I agree with you up to a point. It is certainly true that over 18s are more likely to survive the training process but I suspect that by imposing this restriction, we will cut ourselves off from a pool of potential recruits that we can ill afford to lose. The fact is that many of the 16/17 year old age group that we can target for recruitment now may well have lost their enthusiasm if they've been doing something else in the interim before they pass the 18 barrier. It will also be the case that all recruits who kill or harm themselves after this is imposed will be over 18, though presumably still loaded towards the lower age of the spectrum, so what will happen then - ban recruitment of 18-20 year olds? It might be that we need to look at more intelligent ways of selecting recruits, as well as being more intelligent about selecting their instructors, rather than throwing in arbitrary age limits.
 
#15
All this trouble that happened at deepcut, is it still going on or has it stopped?

Also There was a para that got kicked out for gang raping a girl. Does any one know his name?
 

Cutaway

LE
Kit Reviewer
#16
Anya1982 said:
All this trouble that happened at deepcut, is it still going on or has it stopped?

Also There was a para that got kicked out for gang raping a girl. Does any one know his name?
R E A D

T H E

B L O O D Y

T H R E A D !
 
#17
The HCDC Report makes mention of an 'Empowered Officer', that was, I presume the CO.

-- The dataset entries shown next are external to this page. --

Lemma prerouting_refines_witness :
  run_hook sample_kernel 3 (cand_chains sample_table) "prerouting" sample_packet = Some (VAccept, with_mark 259 sample_packet).
Proof.
  destruct (prerouting_refines sample_manifest VNone sample_table sample_rendered sample_not_bypass) as (v & Hv & Hrun).
  rewrite sample_view_of in Hv. injection Hv as <-. rewrite Hrun. vm_compute. reflexivity.
Defined.

Lemma bypass_inert_witness :
  exists t, owned_table (VDict [("extra", VDict [("core_bypass", VDict [("enabled", VBool true)])])]) VNone = Ok t /\
    run_hook sample_kernel 3 (cand_chains t) "forward" sample_packet = Some (VAccept, sample_packet).
Proof.
  destruct (bypass_inert (VDict [("extra", VDict [("core_bypass", VDict [("enabled", VBool true)])])]) VNone eq_refl) as (t & Ht & H).
  exists t. split; [exact Ht|]. apply H. unfold BASE_CHAINS. right. right. right. left.
Defined.

(** To the router's own network. *)
Definition local_packet : packet :=
  Packet (addr_of V4 3232235781) (addr_of V4 3232235783) (Some Tcp) 40000 443 "eth1" "eth0" None false false 0 None.

Lemma protected_destination_direct_witness : exists v,
  run_hook sample_kernel 3 (cand_chains sample_table) "prerouting" local_packet = Some (v, local_packet) /\ v <> VDrop.
Proof.
  destruct (protected_destination_direct sample_manifest VNone sample_table sample_kernel local_packet
              sample_rendered sample_loaded) as (v & Hv & Hd & _).
  - split; [reflexivity|]. vm_compute. split; [discriminate|reflexivity].
  - intros preflight Hp. vm_compute in Hp. injection Hp as <-. split; vm_compute; reflexivity.
  - right. right. exists "192.168.0.0/16", (Net (addr_of V4 3232235520) 16).
    split; [apply (bool_decide_unpack _); vm_compute; exact I|]. split; [vm_compute; reflexivity|]. split; vm_compute; reflexivity.
  - exists v. split; [exact Hv|exact Hd].
Defined.
Lemma vpn_reported i s e : preflight_state_of i = Some s -> dispatched s i "vpn" = Some e -> reported i s "vpn" e.
Proof.
  intros E. pose proof (policy_prepared_iff i s E) as Hp. pose proof (egress_ready_value i s E) as He.
  destruct (vpn_missing_state i s E) as (path_kind & Em & _ & _).
  destruct (missing_split _ _ _ _ _ Em) as (_ & Eg & _ & Ea). dispatch. rewrite <- Hp.
  assert (Hn : handoff_unobserved i = true -> none_missing (vpn_policy_missing s) = false).
  { intros Hh. apply not_true_iff_false. rewrite Hp. unfold policy_prepared. rewrite Hh. intuition discriminate. }
  destruct (none_missing (vpn_policy_missing s) && policy_installed s) eqn:En.
  - change (dget "vpn_egress_ready" (preflight_dict i s)) with (VBool (vpn_egress_ready i s)).
    assert (Hv : por (dget "vpn_egress_missing" (preflight_dict i s)) (VList []) = vstrings (vpn_egress_missing s))
      by (change (dget "vpn_egress_missing" _) with (vstrings (vpn_egress_missing s)); by destruct (vpn_egress_missing s)).
    rewrite Hv, vlist_of_strings. reported_fields. unfold vpn_egress_missing. rewrite Eg, He. unfold policy_installed in *.
    apply andb_true_iff in En as [En1 En2]. rewrite En1, En2 in *.
    destruct (vpn_target_reachable i), (vpn_external_path_verified i), (handoff_unobserved i); cbn; settle.
  - change (missing_for "vpn" (preflight_dict i s)) with (Some (vstrings (ps_vpn_missing s))).
    reported_fields. rewrite Ea, Eg. unfold policy_installed, vpn_policy_missing in *.
    destruct (none_missing _), (cs_policy_installed _); try discriminate; rewrite ?andb_false_r; settle.
Qed.

Lemma mode_reported i s mode e : mode ∈ ["direct"; "selective"; "vpn"] -> preflight_state_of i = Some s ->
  dispatched s i mode = Some e -> reported i s mode e.
Proof.
  rewrite !elem_of_cons, elem_of_nil.
  intros [->|[->|[->|[]]]] E; [apply direct_reported|apply selective_reported|by apply vpn_reported].
Qed.

(** The live mode, and in selective mode its default, are those asked for; without a probe nothing is compared. *)
Definition live_matches (routing : option dict) (probe : pyval) (mode : string) : bool :=
  (live_probe_view probe mode (py_lower (py_str (por (dget "selective_default" (default [] routing)) (VStr "direct"))))).2.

However, the report suggests that the 'Empowered Officer' should now be a civilian, who is able to overrule the CO in matters 'duty of car'. This would suggest that if a recruit is able to convince the 'Empowered Officer' that he/she is a victim (in the broadest sense), then the CO will be overruled, and will not be able to exercise 'command' over his soldiers.

More 'management' speak creeping in. Soon there won't be much point commanding anything, you'll have your commissar over your shoulder the whole time. 8O
 
#18
barbs said:
My experience of training recruits is such that I welcome the decision to delay entry to 18.
Sorry, I disagree. I joined as an Army Apprentice at sixteen, I did my three years of Military, Academic and Trade training and went on to complete my 22. Had I not joined at that age, I feel that I may have been less receptive to my training, and possibly, as a consequence, a less useful soldier. Just my opinion, guv.
 
#19
I had the dubious task of training recruits at ATR Pirbright for Ph1 Trg. They would then be passed onto Deepcut for Ph2 Trg. Based on their chosen (allocated!) specialisation the amount of time they would spend at Deepcut waiting for their Ph2 Trg to begin could range from a couple of days to 6 - 8 months. When I bumped into some of my ex-recruits from ATR at Deepcut 6 months after passing out of ATR and asked them what they'd been up to whilst waiting to start their Ph2 Trg, the reply more often than not was ...."Stagging on". Young soldiers, repetitive duties, NAAFI bar and now free of the control and scrutiny of the ATR is a recipe for disaster. I argued on many occasions to send these recruits to units, granted not fully trained or operationally deployable, but i would argue this would be a healthier environment to spend time awaiting their Ph2 Trg than Stagging on at Deepcut!
 
#20
Not Good At All. Sprogs stagging on in units of ONE?????

Bad news always makes Tony say sorry... go on Tony say it again for us... SORRY... you know you want to... It may get you a few more votes!!